(** Writing, syncing and closing the temporary file. *)
Lemma wp_write_temp temp encoded w :
  HasSuffix temp ".json" = false →
  wp (write_temp temp encoded)
    (λ r w', same_records (w_st w) (w_st w') ∧ (is_ok r = true → w_st w' !! temp = Some encoded)) w.
Proof.
  intros Htemp. assert (Hne : ∀ p, HasSuffix p ".json" = true → p ≠ temp) by (intros p Hp ->; congruence).
  assert (Hclose : ∀ (written : Res ()) w', same_records (w_st w) (w_st w') →
            (is_ok written = true → w_st w' !! temp = Some encoded) →
            wp (closed ← try syscall; both written closed)
              (λ r w', same_records (w_st w) (w_st w') ∧ (is_ok r = true → w_st w' !! temp = Some encoded)) w').
  { intros written w' Hs Hw. do 2 wp_step.
    apply wp_syscall_fs; [intros e|]; destruct written; split; auto; by intros [=]. }
  unfold write_temp. do 3 wp_step. unfold os_WriteFile. do 2 wp_step. cbn -[String.append]. destruct (fault_at _) as [e|].
  - do 3 wp_step. apply (Hclose (Err e)); [|by intros [=]]. intros p Hp. simpl. by rewrite lookup_partial_alter_ne by (symmetry; auto).
  - assert (Hs : same_records (w_st w) (<[temp := encoded]> (w_st w))).
    { intros p Hp. by rewrite lookup_insert_ne by (symmetry; auto). }
    wp_step. apply wp_syscall_fs; [intros e; by apply (Hclose (Err e))|].
    apply (Hclose (Ok ())); [done|]. intros _. apply lookup_insert_eq.
Qed.

(** A record published whole, or not at all. *)
Definition published (fs fs' : FS) (path encoded : string) (r : Res string) : Prop :=
  (same_records fs fs' ∨ same_records (<[path := encoded]> fs) fs') ∧
  (∀ p, r = Ok p → p = path ∧ same_records (<[path := encoded]> fs) fs').

Lemma wp_discard temp fs path encoded r w :
  HasSuffix temp ".json" = false →
  published fs (w_st w) path encoded r →
  wp (try (os_Remove temp) ;; lift_res r) (λ r w', published fs (w_st w') path encoded r) w.
Proof.
  intros Htemp Hp. do 2 wp_step. unfold os_Remove. wp_step.
  apply wp_syscall_fs; [intros e; by apply wp_lift_res|].
  wp_step. apply wp_gets. simpl. destruct (w_st w !! temp); [|by apply wp_raise, wp_lift_res].
  apply wp_modify, wp_lift_res. simpl.
  assert (Hd : ∀ fs, same_records fs (w_st w) → same_records fs (delete temp (w_st w))).
  { intros fs0 Hs p Hj. rewrite lookup_delete_ne by (intros ->; congruence). by apply Hs. }
  destruct Hp as [Hp1 Hp2]. split; [destruct Hp1; auto|]. intros p Hr. destruct (Hp2 p Hr). auto.
Qed.

(** Publication: the records stay as they were, except that the new one may be
    there, whole. *)
Lemma wp_publish o path encoded w :
  HasSuffix path ".json" = true →
  wp (publish o path encoded) (λ r w', published (w_st w) (w_st w') path encoded r) w.
Proof.
  intros Hpath. unfold publish, os_CreateTemp. do 2 wp_step.
  apply wp_syscall_fs; [by split; [left|]|]. do 2 wp_step. simpl.
  pose proof (temp_not_record o (w_tick w + 1)) as Htemp.
  set (temp := ob_root o +:+ "/" +:+ ".pending-" +:+ temp_at (w_tick w + 1)) in *.
  wp_step. apply wp_gets. simpl. destruct (w_st w !! temp) eqn:Hno; [apply wp_raise; by split; [left|]|].
  assert (Hne : ∀ p, HasSuffix p ".json" = true → p ≠ temp) by (intros p Hp ->; congruence).
  assert (Hi : same_records (w_st w) (<[temp := ""]> (w_st w))).
  { intros p Hp. by rewrite lookup_insert_ne by (symmetry; auto). }
  wp_step. apply wp_modify, wp_ret. do 3 wp_step.
  eapply wp_mono; [apply (wp_write_temp temp encoded); exact Htemp|].
  intros r1 w1 [Hs1 Ht]. simpl in Hs1. cbn beta.
  assert (Hs : same_records (w_st w) (w_st w1)) by (intros p Hp; by rewrite Hs1, Hi).
  destruct r1 as [[]|e]; [|apply wp_discard; [done|split; [by left|done]]].
  specialize (Ht eq_refl). wp_step. unfold os_Rename. wp_step.
  apply wp_syscall_fs; [intros e; apply wp_discard; [done|split; [by left|done]]|].
  wp_step. apply wp_gets. simpl. rewrite Ht. apply wp_modify. simpl.
  assert (Hren : same_records (<[path := encoded]> (w_st w)) (<[path:=encoded]> (delete temp (w_st w1)))).
  { intros p Hp. destruct (decide (p = path)) as [->|?]; [by rewrite !lookup_insert_eq|].
    rewrite !lookup_insert_ne by done. rewrite lookup_delete_ne by (symmetry; auto). by apply Hs. }
  wp_step. unfold syncDir. wp_step.
  apply wp_syscall_fs; [intros e; apply wp_discard; [done|split; [by right|done]]|].
  apply wp_syscall_fs; [intros e; apply wp_discard; [done|split; [by right|done]]|].
  apply wp_ret, wp_discard; [done|]. split; [by right|]. by intros p [= <-].
Qed.

Lemma record_path_json o a id : HasSuffix (record_path o a id) ".json" = true.
Proof.
  unfold record_path, in_root. generalize (EventIdentity (asg_AttemptID a) (asg_LeaseToken a) [id]). intros ident.
  assert (String.length ".json" ≤ String.length (ident +:+ ".json")) by (rewrite str_length_app; lia).
  rewrite !HasSuffix_app; [done|lia|done|rewrite str_length_app; lia].
Qed.
End files.

(** ** Calls that leave the files alone *)
Section node.
Context `{Host} `{Encoder} `{FaultLaws} `{DurationLaws} {X : Type} `{ControlPlane X} `{RecordCodec}.

Lemma wp_on_files {A} (m : M FS A) (Q : Res A → World (NodeState X) → Prop) (w : World (NodeState X)) :
  wp m (λ r w', Q r (mkWorld (Nat.max (w_tick w) (w_tick w')) (mkNodeState (w_st w') (nd_cp (w_st w)))))
    (mkWorld (w_tick w) (nd_files (w_st w))) →
  wp (on_files m) Q w.
Proof. unfold wp, on_files. destruct (m _) as [r w']. done. Qed.

Definition same_files : relation (NodeState X) := λ s s', nd_files s' = nd_files s.
#[local] Instance same_files_preorder : PreOrder same_files.
Proof. split; [done|]. intros s1 s2 s3 H12 H23. unfold same_files in *. congruence. Qed.
Abbreviation keeps_files := (respects same_files).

# Problem to work on
Above are some records; repeat all of them exactly.

# Exercise response
(** Writing, syncing and closing the temporary file. *)
Lemma wp_write_temp temp encoded w :
  HasSuffix temp ".json" = false →
  wp (write_temp temp encoded)
    (λ r w', same_records (w_st w) (w_st w') ∧ (is_ok r = true → w_st w' !! temp = Some encoded)) w.
Proof.
  intros Htemp. assert (Hne : ∀ p, HasSuffix p ".json" = true → p ≠ temp) by (intros p Hp ->; congruence).
  assert (Hclose : ∀ (written : Res ()) w', same_records (w_st w) (w_st w') →
            (is_ok written = true → w_st w' !! temp = Some encoded) →
            wp (closed ← try syscall; both written closed)
              (λ r w', same_records (w_st w) (w_st w') ∧ (is_ok r = true → w_st w' !! temp = Some encoded)) w').
  { intros written w' Hs Hw. do 2 wp_step.
    apply wp_syscall_fs; [intros e|]; destruct written; split; auto; by intros [=]. }
  unfold write_temp. do 3 wp_step. unfold os_WriteFile. do 2 wp_step. cbn -[String.append]. destruct (fault_at _) as [e|].
  - do 3 wp_step. apply (Hclose (Err e)); [|by intros [=]]. intros p Hp. simpl. by rewrite lookup_partial_alter_ne by (symmetry; auto).
  - assert (Hs : same_records (w_st w) (<[temp := encoded]> (w_st w))).
    { intros p Hp. by rewrite lookup_insert_ne by (symmetry; auto). }
    wp_step. apply wp_syscall_fs; [intros e; by apply (Hclose (Err e))|].
    apply (Hclose (Ok ())); [done|]. intros _. apply lookup_insert_eq.
Qed.

(** A record published whole, or not at all. *)
Definition published (fs fs' : FS) (path encoded : string) (r : Res string) : Prop :=
  (same_records fs fs' ∨ same_records (<[path := encoded]> fs) fs') ∧
  (∀ p, r = Ok p → p = path ∧ same_records (<[path := encoded]> fs) fs').

Lemma wp_discard temp fs path encoded r w :
  HasSuffix temp ".json" = false →
  published fs (w_st w) path encoded r →
  wp (try (os_Remove temp) ;; lift_res r) (λ r w', published fs (w_st w') path encoded r) w.
Proof.
  intros Htemp Hp. do 2 wp_step. unfold os_Remove. wp_step.
  apply wp_syscall_fs; [intros e; by apply wp_lift_res|].
  wp_step. apply wp_gets. simpl. destruct (w_st w !! temp); [|by apply wp_raise, wp_lift_res].
  apply wp_modify, wp_lift_res. simpl.
  assert (Hd : ∀ fs, same_records fs (w_st w) → same_records fs (delete temp (w_st w))).
  { intros fs0 Hs p Hj. rewrite lookup_delete_ne by (intros ->; congruence). by apply Hs. }
  destruct Hp as [Hp1 Hp2]. split; [destruct Hp1; auto|]. intros p Hr. destruct (Hp2 p Hr). auto.
Qed.

(** Publication: the records stay as they were, except that the new one may be
    there, whole. *)
Lemma wp_publish o path encoded w :
  HasSuffix path ".json" = true →
  wp (publish o path encoded) (λ r w', published (w_st w) (w_st w') path encoded r) w.
Proof.
  intros Hpath. unfold publish, os_CreateTemp. do 2 wp_step.
  apply wp_syscall_fs; [by split; [left|]|]. do 2 wp_step. simpl.
  pose proof (temp_not_record o (w_tick w + 1)) as Htemp.
  set (temp := ob_root o +:+ "/" +:+ ".pending-" +:+ temp_at (w_tick w + 1)) in *.
  wp_step. apply wp_gets. simpl. destruct (w_st w !! temp) eqn:Hno; [apply wp_raise; by split; [left|]|].
  assert (Hne : ∀ p, HasSuffix p ".json" = true → p ≠ temp) by (intros p Hp ->; congruence).
  assert (Hi : same_records (w_st w) (<[temp := ""]> (w_st w))).
  { intros p Hp. by rewrite lookup_insert_ne by (symmetry; auto). }
  wp_step. apply wp_modify, wp_ret. do 3 wp_step.
  eapply wp_mono; [apply (wp_write_temp temp encoded); exact Htemp|].
  intros r1 w1 [Hs1 Ht]. simpl in Hs1. cbn beta.
  assert (Hs : same_records (w_st w) (w_st w1)) by (intros p Hp; by rewrite Hs1, Hi).
  destruct r1 as [[]|e]; [|apply wp_discard; [done|split; [by left|done]]].
  specialize (Ht eq_refl). wp_step. unfold os_Rename. wp_step.
  apply wp_syscall_fs; [intros e; apply wp_discard; [done|split; [by left|done]]|].
  wp_step. apply wp_gets. simpl. rewrite Ht. apply wp_modify. simpl.
  assert (Hren : same_records (<[path := encoded]> (w_st w)) (<[path:=encoded]> (delete temp (w_st w1)))).
  { intros p Hp. destruct (decide (p = path)) as [->|?]; [by rewrite !lookup_insert_eq|].
    rewrite !lookup_insert_ne by done. rewrite lookup_delete_ne by (symmetry; auto). by apply Hs. }
  wp_step. unfold syncDir. wp_step.
  apply wp_syscall_fs; [intros e; apply wp_discard; [done|split; [by right|done]]|].
  apply wp_syscall_fs; [intros e; apply wp_discard; [done|split; [by right|done]]|].
  apply wp_ret, wp_discard; [done|]. split; [by right|]. by intros p [= <-].
Qed.

Lemma record_path_json o a id : HasSuffix (record_path o a id) ".json" = true.
Proof.
  unfold record_path, in_root. generalize (EventIdentity (asg_AttemptID a) (asg_LeaseToken a) [id]). intros ident.
  assert (String.length ".json" ≤ String.length (ident +:+ ".json")) by (rewrite str_length_app; lia).
  rewrite !HasSuffix_app; [done|lia|done|rewrite str_length_app; lia].
Qed.
End files.

(** ** Calls that leave the files alone *)
Section node.
Context `{Host} `{Encoder} `{FaultLaws} `{DurationLaws} {X : Type} `{ControlPlane X} `{RecordCodec}.

Lemma wp_on_files {A} (m : M FS A) (Q : Res A → World (NodeState X) → Prop) (w : World (NodeState X)) :
  wp m (λ r w', Q r (mkWorld (Nat.max (w_tick w) (w_tick w')) (mkNodeState (w_st w') (nd_cp (w_st w)))))
    (mkWorld (w_tick w) (nd_files (w_st w))) →
  wp (on_files m) Q w.
Proof. unfold wp, on_files. destruct (m _) as [r w']. done. Qed.

Definition same_files : relation (NodeState X) := λ s s', nd_files s' = nd_files s.
#[local] Instance same_files_preorder : PreOrder same_files.
Proof. split; [done|]. intros s1 s2 s3 H12 H23. unfold same_files in *. congruence. Qed.
Abbreviation keeps_files := (respects same_files).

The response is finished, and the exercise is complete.